"Comparative Effectiveness Research (CER)" is a major part of the Obamacare bill by which the government plans to take over our health care system. It sounds like yet another meaningless acronym. Would that it were so!
The idea of CER is extremely plausible on its face. The plan is for knowledgeable doctors to examine all the available data, determine which treatments are the most effective for various diseases, and publish the results.
Once other doctors know the most effective way to treat any given disease, the theory goes, they'll switch from ineffective treatments to more effective treatments and we'll save a lot of money. Isn't applying "best-practice" across the board simple common sense? After all, it's worked great in manufacturing.
The first major flaw in the theory is that it's quite difficult to determine the most effective treatment and even if you do, the conclusions might not be acceptable to the public. The recent dust-ups over mammograms, vaginal delivery versus Caesearian sections when giving birth, and prostate examinations show that popular acceptance of the results of CER is a necessary factor in actually cutting medical costs.
Voters are not products on an assembly line; unlike, say, a Chevy, they care about what is done to them and why. A woman who's convinced that she might die a gruesome death without a mammogram is not going to be satisfied by a panel of doctors saying "Statistically speaking, there's really no need" no matter how august the scholars who made the determination.
Doubts about PSA testing to diagnose prostate cancer didn't get nearly as much publicity as the mammogram controversy, but the issues are just as fraught. Earlier surgical techniques for removing cancerous prostates ended up cutting important nerves that run through the same neighborhood as the prostate. Men lost the ability to achieve erections when these nerves are damaged.
Men care about getting erections nearly as much as women care about their breasts and about giving birth. Any study which tries to affect behavior regarding these matters must take patients' views into account.
The second major flaw in CER is that doctors won't always accept its conclusions even when patients don't particularly care. The idea of studying medical treatments didn't originate with the Obama administration; the Wall Street Journal reminds us that the concept has been around for years.
It sounds like such a simple concept: Study different medical treatments and figure out which delivers the best results at the cheapest cost, giving patients the most effective care...
Yet, an examination of one of the best-known examples of a comparative-effectiveness analysis shows how complicated such a seemingly straightforward idea can get.
The most common heart surgery is a $15,000 procedure to insert a small metal brace called a stent into an artery to open up an obstruction. In 2007, the New England Journal of Medicine published a study which had followed 2,287 heart patients for 5 years.
The study found that trying drugs first and inserting a stent only if chest pain persisted didn't affect the death rate from heart attacks, although installing a stent gave faster pain relief. The study was regarded as a blockbuster, and stock in Boston Scientific Corp. fell the next day as investors expected stent use to diminish in the light of the study.
While stent use fell 13% the month after the study came out, stent use recovered to the same level as before once the headlines faded.

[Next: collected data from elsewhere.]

Definition caching_new (cache_size : Z) (oracle_reader : O) (hint_writer : H) : outcome Empty_set Self :=
  if decide (cache_size = 0) then Panic else Ok (mkCachingOracle (lru_new cache_size) oracle_reader hint_writer).
Definition set_cache (c : C) (self : Self) : Self := mkCachingOracle c (co_oracle_reader self) (co_hint_writer self).
Definition set_oracle_reader (o : O) (self : Self) : Self := mkCachingOracle (co_cache self) o (co_hint_writer self).
Definition set_hint_writer (h : H) (self : Self) : Self := mkCachingOracle (co_cache self) (co_oracle_reader self) h.

Definition caching_flush (self : Self) : Self := set_cache (lru_clear (co_cache self)) self.

(** Looking a key up refreshes it. *)
Definition cached (key : PreimageKey) : ST Self PreimageOracleError (option bytes) := λ self,
  let '(value, c) := lru_get key (co_cache self) in (Ok value, set_cache c self).

Definition caching_get (key : PreimageKey) : ST Self PreimageOracleError bytes :=
  hit ← cached key;
  match hit with
  | Some value => mret value
  | None =>
      value ← zoom co_oracle_reader set_oracle_reader (oc_get key);
      _ ← modify (λ self, set_cache (lru_put key value (co_cache self)) self);
      mret value
  end.

(** [copy_from_slice] panics when the lengths differ. *)
Definition caching_get_exact (key : PreimageKey) (buf_len : nat) : ST Self PreimageOracleError bytes :=
  hit ← cached key;
  match hit with
  | Some value => if decide (length value = buf_len) then mret value else panic
  | None =>
      buf ← zoom co_oracle_reader set_oracle_reader (oc_get_exact key buf_len);
      _ ← modify (λ self, set_cache (lru_put key buf (co_cache self)) self);
      mret buf
  end.

Definition caching_write (hint : string) : ST Self PreimageOracleError unit :=
  zoom co_hint_writer set_hint_writer (hw_write hint).

#[export] Instance caching_oracle : PreimageOracleClient Self :=
  {| oc_get := caching_get; oc_get_exact := caching_get_exact |}.
End caching.

(** What the cache relies on: it holds entries that were put into it. *)
Class LruLaws (C : Type) `{!LruCache C} := {
  lru_has : C → PreimageKey → bytes → Prop;
  lru_new_has n k v : ¬ lru_has (lru_new n) k v;
  lru_clear_has c k v : ¬ lru_has (lru_clear c) k v;
  lru_get_has c k r c' : lru_get k c = (r, c') →
    (∀ v, r = Some v → lru_has c k v) ∧ ∀ k' v', lru_has c' k' v' → lru_has c k' v';
  lru_put_has c k v k' v' : lru_has (lru_put k v c) k' v' → (k' = k ∧ v' = v) ∨ lru_has c k' v';
}.

Section transparent.
Context {C O H : Type} `{!LruCache C} `{!LruLaws C} `{!PreimageOracleClient O} `{!HintWriterClient H}.
(** An oracle that serves these preimages. *)
Context (preimage : PreimageKey → bytes) (serving_ : O → Prop).
Context (oracle_get : ∀ key o, serving_ o → ∃ o', oc_get key o = (Ok (preimage key), o') ∧ serving_ o').
Context (oracle_get_exact : ∀ key n o, serving_ o → ∃ o', serving_ o' ∧
  oc_get_exact key n o = (if decide (length (preimage key) = n) then Ok (preimage key)
                          else Err (BufferLengthMismatch (len (preimage key)) (Z.of_nat n)), o')).
Abbreviation Self := (CachingOracle C O H).

(** A call of the client, answered by the oracle with the preimage when a buffer has its length. *)
Inductive Request := Get (key : PreimageKey) | GetExact (key : PreimageKey) (n : nat) | Flush.
Definition requested (r : Request) : ST Self PreimageOracleError bytes :=
  match r with
  | Get key => caching_get key
  | GetExact key n => caching_get_exact key n
  | Flush => _ ← modify caching_flush; mret []
  end.
Fixpoint requests (rs : list Request) : ST Self PreimageOracleError (list bytes) :=
  match rs with
  | [] => mret []
  | r :: rs => value ← requested r; values ← requests rs; mret (value :: values)
  end.
Definition well_sized (r : Request) : Prop := match r with GetExact key n => length (preimage key) = n | _ => True end.
Definition expected (r : Request) : bytes := match r with Get key | GetExact key _ => preimage key | Flush => [] end.

Definition cache_ok (self : Self) : Prop :=
  serving_ (co_oracle_reader self) ∧ ∀ k v, lru_has (co_cache self) k v → v = preimage k.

"Most [cardiologists] haven't voluntarily incorporated the Courage criteria into their practice," says Dr. Boden [who led the study]. "What's going to continue to drive practice is reimbursement."...
The average cardiologist who installs stents made about $500,000 in 2008, up 22% from 10 years prior, adjusted for inflation, according to the American Medical Group Association.
This shows yet again that the most important aspect of a medical treatment is whether it's covered by insurance: patients don't care what a procedure costs when they aren't paying for it. Doctors get about $900 by recommending a stent instead of just getting paid for an office visit and writing a drug prescription.
Existing laws don't help either:
Under federal law, Courage's findings about efficacy can't alter the amount Medicare pays doctors for stenting. The government insurance program is legally barred from considering a treatment's benefits when deciding how much to pay doctors for doing a certain procedure. Private insurance carriers, in turn, generally base their rate schedule on Medicare's. [emphasis added]
At more than 2,700 pages, Obamacare is so complicated that, according to Nancy Pelosi, they had to pass it just so we can find out what it says. Given the large number of pressure groups who needed to be bought off, it's difficult to believe that the new law will do anything to change the underlying financial incentives that drive medical costs.
Unless these primary cost drivers are addressed, the only way to cover more people will be to spend more money. What will happen when costs continue to explode? Will future CER conclusions be accepted any better than past studies? Only if they're made compulsory, of course, because doctors make too much money to give up lucrative procedures without coercion just because they're ineffective.
Polls show that most Americans believe that Obamacare will drive up medical costs and that they will receive less effective medical care. Given the long history of Medicare being forbidden to consider a treatment's effectiveness when setting reimbursement rates, their concerns are clearly well founded.
If not passing Obamacare meant that we'd never find out what's in it, that would have been an extremely reasonable price to pay to dodge this monstrosity.